The Basic Difference
The primary difference between a secured and unsecured car loan is collateral. Secured car loans are made with the vehicle that is purchased as collateral. The lender is listed as the lien holder, while you will be listed only as the registered owner and won't receive the car title until all payments are made. If you are unable to make the payments on your vehicle, the lender will simply ask you to return it. If you are unwilling to return the vehicle, it will be repossessed. In the United States, unsecured car loans are generally not termed as such and are actually personal or signature loans made to a borrower where the proceeds are then used to purchase a vehicle.
When a consumer applies for and is approved for a signature loan, the borrower can then use these funds for almost any purchase they choose. In this instance, the funds are used to purchase an automobile. So, when you purchase the vehicle, you are listed as the legal owner of the vehicle, are given the car title and there is no lien holder. With these types of loans, the lender has no interest in the vehicle and cannot repossess it.

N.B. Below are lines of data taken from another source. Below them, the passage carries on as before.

(* ===== verification/Batch.v ===== *)
(** * Batch droppers

    The echo-redirect carver of batcarve.go: what files a batch script writes
    line by line, and that they are recovered however the script is written. *)

From Stdlib Require Import ZArith Lia.
From Stdlib Require Ascii String.
From stdpp Require Import base strings list numbers.
From S2P Require Import Prelude GoStd GoText Base64 GoRegexp DecodeRuns Retained DecodeFold RarSolid Sniff Cab.

Local Open Scope Z_scope.
Local Open Scope mailstrix_scope.

Definition maxBatchBlocks : Z := 256.
Definition maxBatchAccum : Z := maxBytesPerMember.

(** ** Lines *)

Definition tab : string := String (ascii_of_Z 9) EmptyString.
Definition dquote : Ascii.ascii := ascii_of_Z 34.
Definition caret : Ascii.ascii := ascii_of_Z 94.
Definition trim_blank (s : string) : string := trim_left [" "; tab] s.

(** What precedes and follows each line feed, without an empty last line. *)
Fixpoint batch_lines (s : string) : list string :=
  match s with
  | EmptyString => []
  | String c s => if byte c =? 10 then "" :: batch_lines s else match batch_lines s with [] => [String c ""] | l :: ls => String c l :: ls end
  end.

(** [line[4]] ends the command word. *)
Definition echo_delimiter (c : Ascii.ascii) : bool := mem (byte c) [32; 9; 46; 40; 58; 59; 44; 61; 47; 43; 91; 93].

Definition stripEchoPrefix (line : string) : option string :=
  if (len line <? 4) || negb (EqualFold (upto 4 line) "echo") then None
  else match from 4 line with
       | EmptyString => Some ""
       | String c text => if echo_delimiter c then Some text else None
       end.

Fixpoint caretUnescape (s : string) : string :=
  match s with
  | EmptyString => EmptyString
  | String c s => if Ascii.eqb c caret then match s with EmptyString => EmptyString | String d s => String d (caretUnescape s) end else String c (caretUnescape s)
  end.

(** Up to the first blank, and from it on. *)
Fixpoint span_blank (s : string) : string * string :=
  match s with
  | EmptyString => ("", "")
  | String c s' => if (byte c =? 32) || (byte c =? 9) then ("", s) else let '(a, b) := span_blank s' in (String c a, b)
  end.

(** The file and the text of a redirect line; no text opens a block. *)
Definition parseRedirectLine (rest : string) : option (string * option string) :=
  let rest := trim_blank rest in
  let parsed :=
    match rest with
    | EmptyString => None
    | String c rest' =>
        if Ascii.eqb c dquote then '(name, after) ← cut_byte dquote rest'; Some (name, trim_blank after)
        else let '(name, after) := span_blank rest in Some (name, trim_blank after)
    end in
  '(name, rest) ← parsed;
  if (len name =? 0) || (len rest =? 0) then None
  else if bool_decide (rest = "(") then Some (name, None)
  else text ← stripEchoPrefix rest; Some (name, Some text).

(** ** The prefilter *)

Definition appendQ : string := ">>" +:+ String dquote "".
Definition redirectQ : string := ">" +:+ String dquote "".

(** At least [wanted] redirects; each takes two bytes. *)
Fixpoint redirects (fuel : nat) (wanted : nat) (rest : string) : bool :=
  match wanted, fuel with
  | O, _ => true
  | _, O => false
  | Datatypes.S wanted, Datatypes.S fuel =>
      let pick := match Index rest appendQ, Index rest redirectQ with
                  | Some i, Some j => Some (if i <=? j then i else j)
                  | Some i, None => Some i
                  | None, j => j
                  end in
      match pick with
      | None => false
      | Some pick => let hit := from pick rest in redirects fuel wanted (from (if HasPrefix hit appendQ then 3 else 2) hit)
      end
  end.
Definition looksLikeBatch (buf : string) : bool := asciiContainsFold buf "@echo off" || redirects (Datatypes.S (String.length buf)) 2 buf.

(** ** The parser *)

Record dropped := mkDropped { d_name : string; d_lines : list string; d_size : Z }.
(** [b_target]: the file of the open block. *)
Record BState := mkB { b_files : list dropped; b_blocks : Z; b_accum : Z; b_truncated : bool; b_found : option nat; b_target : option nat }.

Fixpoint find_name (name : string) (files : list dropped) : option nat :=
  match files with
  | [] => None
  | f :: files => if bool_decide (d_name f = name) then Some O else Datatypes.S <$> find_name name files
  end.

Definition getOrAdd (name : string) (st : BState) : nat * BState :=
  match find_name name (b_files st) with
  | Some idx => (idx, st)
  | None => (length (b_files st), {| st with b_files := b_files st ++ [mkDropped name [] 0] |})
  end.

Definition add_text (text : string) (f : dropped) : dropped :=
  mkDropped (d_name f) (d_lines f ++ [text]) (d_size f + (if (0 <? length (d_lines f))%nat then 2 else 0) + len text).

(** The state, and whether parsing goes on. *)
Definition addLine (probe : bool) (idx : nat) (text : string) (st : BState) : BState * bool :=
  if maxBatchAccum <? b_accum st + len text then ({| st with b_truncated := true |}, false)
  else
    let files := alter (add_text text) idx (b_files st) in
    let reached := probe && match files !! idx with Some f => minMemberBytes <=? d_size f | None => false end in
    ({| st with b_files := files; b_accum := b_accum st + len text; b_found := if reached then Some idx else b_found st |}, true).

Definition count_block (x : BState * bool) : BState * bool := let '(st, more) := x in (if more : bool then {| st with b_blocks := b_blocks st + 1 |} else st, more).
Definition redirect (probe : bool) (name text : string) (st : BState) : BState * bool :=
  let '(idx, st) := getOrAdd name st in count_block (addLine probe idx (caretUnescape text) st).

A benefit of an unsecured auto loan is the fact that as soon as you use one to purchase the vehicle, the automobile is yours. There will be no lien holder, so you will be free to choose the type of insurance coverage you want to maintain on the vehicle as well. With a secured auto loan, you will always be required to maintain full coverage insurance on the vehicle until it is paid off. Also, since there is no lien holder on it, the vehicle cannot be repossessed the way one can when purchased with a secured car loan.
Generally speaking, unsecured car loans are much more difficult attain than secured car loans. Lenders that have some collateral for a car loan are much more likely to make loans available to a broader spectrum of borrowers and not be quite as strict with credit and lending requirements.
On the other hand, lenders that make personal or signature loans for people to make unsecured car purchases with, will usually require that borrowers have overall good or excellent credit scores and display an above average ability to repay the loan. Lenders that make unsecured car loans will require higher borrower incomes, lower debt to income ratios and good overall financial stability of the person applying for the loan.
Most banks and finance companies that provide these kinds of loans usually require higher credit scores, better debt-to-income ratios and better overall financial soundness than they would for loans secured with an automobile. Thus, you probably won't qualify for a sizeable unsecured auto loan if you have poor or marginal credit.
Because there is more risk for the lender when making unsecured auto loans, banks or finance companies that make these types of loans will usually charge higher interest rates. A higher interest rate is the only incentive the lenders have for making these types of loans, as this helps to protect the their profits. No collateral means more risk for the lender.
Before you purchase a vehicle with an unsecured loan, remember that a traditional auto loan is your best choice when getting a new or pre-owned vehicle. An unsecured loan will be for a small amount, and you may not be able to get the vehicle you want. If necessary, use the unsecured loan as a down payment on a traditional auto loan. Although many lenders do not allow borrowed down payments, some will proceed with the loan.